Stored records
(** X4: in a result without the 'error' key, 'available' is False
    exactly when the 'conflicts' key is present, its list being then
    non-empty, and exactly when some fetched record overlaps the
    query. *)
Theorem unavailable_iff_overlap entity_id start_date end_date calls result :
  check_range entity_id start_date end_date = (calls, Ret result) →
  get_error result = None →
  ∃ start_dt end_dt,
    strptime start_date = Some start_dt ∧ strptime end_date = Some end_dt ∧
    (get_available result = Some false ∨ get_available result = Some true) ∧
    (get_available result = Some false ↔
     ∃ conflicts, get_conflicts result = Some conflicts ∧ conflicts ≠ []) ∧
    (get_available result = Some false ↔
     ∃ y m r res_start res_end,
       (entity_id, y, m) ∈ calls ∧ r ∈ get_reservations entity_id y m ∧
       fromisoformat_date (startDate r) = Some res_start ∧
       fromisoformat_date (endDate r) = Some res_end ∧
       overlaps start_dt end_dt res_start res_end = true).
Proof.
  intros Hcheck Herr.
  destruct (check_range_inv _ _ _ _ _ _ _ _ Hcheck Herr)
    as (qs & qe & cur & ms & Hs & He & Hlt & _ & _ & -> & Hrec).
  exists qs, qe. do 2 (split; [done|]).
  apply reconcile_Ret in Hrec as (cs & Hfind & Hdef & _ & Hnil & Hcons).
  apply (find_conflicts_Ret _ fromisoformat_valid) in Hfind as (_ & _ & Hin).
  assert (Hflag : get_available result = Some false ↔ cs ≠ []).
  { destruct cs as [|c cs].
    - destruct (Hnil eq_refl) as (_ & _ & ->). split; [done|]. by intros [].
    - destruct Hcons as (ps & _ & _ & _ & ->); done. }
  split; [|split].
  - destruct (decide (cs = [])) as [Hc|Hc].
    + right. by destruct (Hnil Hc) as (_ & _ & ?).
    + left. by apply Hflag.
  - rewrite Hflag. split.
    + intros Hne. exists cs. split; [|done].
      by destruct (Hcons Hne) as (ps & _ & ? & _).
    + intros (cs' & Hcs' & Hne). rewrite Hcs' in Hdef. simpl in Hdef. by subst.
  - rewrite Hflag. split.
    + intros Hne. destruct cs as [|c cs]; [done|].
      destruct (proj1 (Hin c)) as (r & rs & re & Hr & Hrs & Hre & Hov & _);
        [by left|].
      apply elem_of_records_of in Hr as ([y m] & Hym & Hr).
      exists y, m, r, rs, re. repeat split; try done.
      by apply elem_of_calls_of.
    + intros (y & m & r & rs & re & [_ Hym]%elem_of_calls_of & Hr & Hrs & Hre & Hov).
      assert (summary_of r rs re ∈ cs) as Hc; [|by intros ->; apply elem_of_nil in Hc].
      apply Hin. exists r, rs, re. repeat split; try done.
      apply elem_of_records_of. by exists (y, m).
Qed.

(** The conflict loop as a comprehension, and its only exception. *)
Lemma find_conflicts_omap start_dt end_dt all_reservations conflicts :
  find_conflicts fromisoformat_date start_dt end_dt all_reservations = Ret conflicts →
  conflicts = omap (conflict_of fromisoformat_date start_dt end_dt) all_reservations.
Proof.
  revert conflicts. induction all_reservations as [|r rest IH]; intros cs.
  { by intros [= <-]. }
  cbn [find_conflicts omap list_omap]. unfold conflict_of at 1.
  destruct (fromisoformat_date (startDate r)) as [rs|]; [|done].
  destruct (fromisoformat_date (endDate r)) as [re|]; [|done]. cbn.
  destruct (find_conflicts _ _ _ rest) as [cs'| |]; [|done..]. cbn.
  rewrite <- (IH cs' eq_refl). fold (overlaps start_dt end_dt rs re).
  by destruct (overlaps start_dt end_dt rs re); intros [= <-].
Qed.

Lemma find_conflicts_unreadable start_dt end_dt all_reservations r :
  r ∈ all_reservations → ¬ readable fromisoformat_date r →
  find_conflicts fromisoformat_date start_dt end_dt all_reservations
    = Raise ValueError.
Proof.
  intros Hr Hbad. induction all_reservations as [|r' rest IH].
  { by apply elem_of_nil in Hr. }
  cbn [find_conflicts].
  destruct (fromisoformat_date (startDate r')) as [rs|] eqn:Hs; [|done].
  destruct (fromisoformat_date (endDate r')) as [re|] eqn:He; [|done]. cbn.
  apply elem_of_cons in Hr as [->|Hr].
  - destruct Hbad. by split; eexists.
  - by rewrite (IH Hr).
Qed.

(** X5: the conflicts are listed in the order of the calls and, within
    a call, of the records returned: one summary for each record that
    overlaps the query, a record returned twice being listed twice. *)
Theorem conflicts_in_fetch_order entity_id start_date end_date calls result :
  check_range entity_id start_date end_date = (calls, Ret result) →
  get_error result = None →
  ∃ start_dt end_dt,
    strptime start_date = Some start_dt ∧ strptime end_date = Some end_dt ∧
    default [] (get_conflicts result) =
    omap (conflict_of fromisoformat_date start_dt end_dt)
      (mjoin ((λ c : fetch_call, get_reservations c.1.1 c.1.2 c.2) <$> calls)).
Proof.
  intros Hcheck Herr.
  destruct (check_range_inv _ _ _ _ _ _ _ _ Hcheck Herr)
    as (qs & qe & cur & ms & Hs & He & Hlt & _ & _ & -> & Hrec).
  exists qs, qe. do 2 (split; [done|]).
  apply reconcile_Ret in Hrec as (cs & Hfind & -> & _).
  rewrite (find_conflicts_omap _ _ _ _ Hfind). f_equal.
  unfold records_of, calls_of. f_equal. rewrite <- list_fmap_compose.
  by apply list_fmap_ext.
Qed.

(** X6: a fetched record with a timestamp that cannot be read makes
    the range check return the 'Invalid date format' error, although
    both dates of the query are read; the months are fetched before. *)
Theorem unreadable_record_fails_range entity_id start_date end_date start_dt end_dt
    y m r :
  strptime start_date = Some start_dt → strptime end_date = Some end_dt →
  date_ltb start_dt end_dt = true → ¬ in_last_month end_dt →
  month_between start_dt end_dt (y, m) →
  r ∈ get_reservations entity_id y m → ¬ readable fromisoformat_date r →
  (check_range entity_id start_date end_date).2
    = Ret (RangeError InvalidDateFormat) ∧
  (entity_id, y, m) ∈ (check_range entity_id start_date end_date).1.
Proof.
  intros Hs He Hlt Hlast Hym Hr Hbad.
  destruct (check_range_eq strptime fromisoformat_date get_reservations
              strptime_valid entity_id _ _ _ _ Hs He Hlt Hlast)
    as (ms & Hms & ->).
  cbn [fst snd]. split.
  - unfold reconcile. rewrite (find_conflicts_unreadable _ _ _ r); [done| |done].
    apply elem_of_records_of. exists (y, m). split; [|done].
    by apply elem_of_elements, Hms.
  - apply elem_of_calls_of. split; [done|]. by apply elem_of_elements, Hms.
Qed.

*Problem details*: Looking at the entries above, state how many lines contain "that"; give the number alone.

*Exercise result*: 2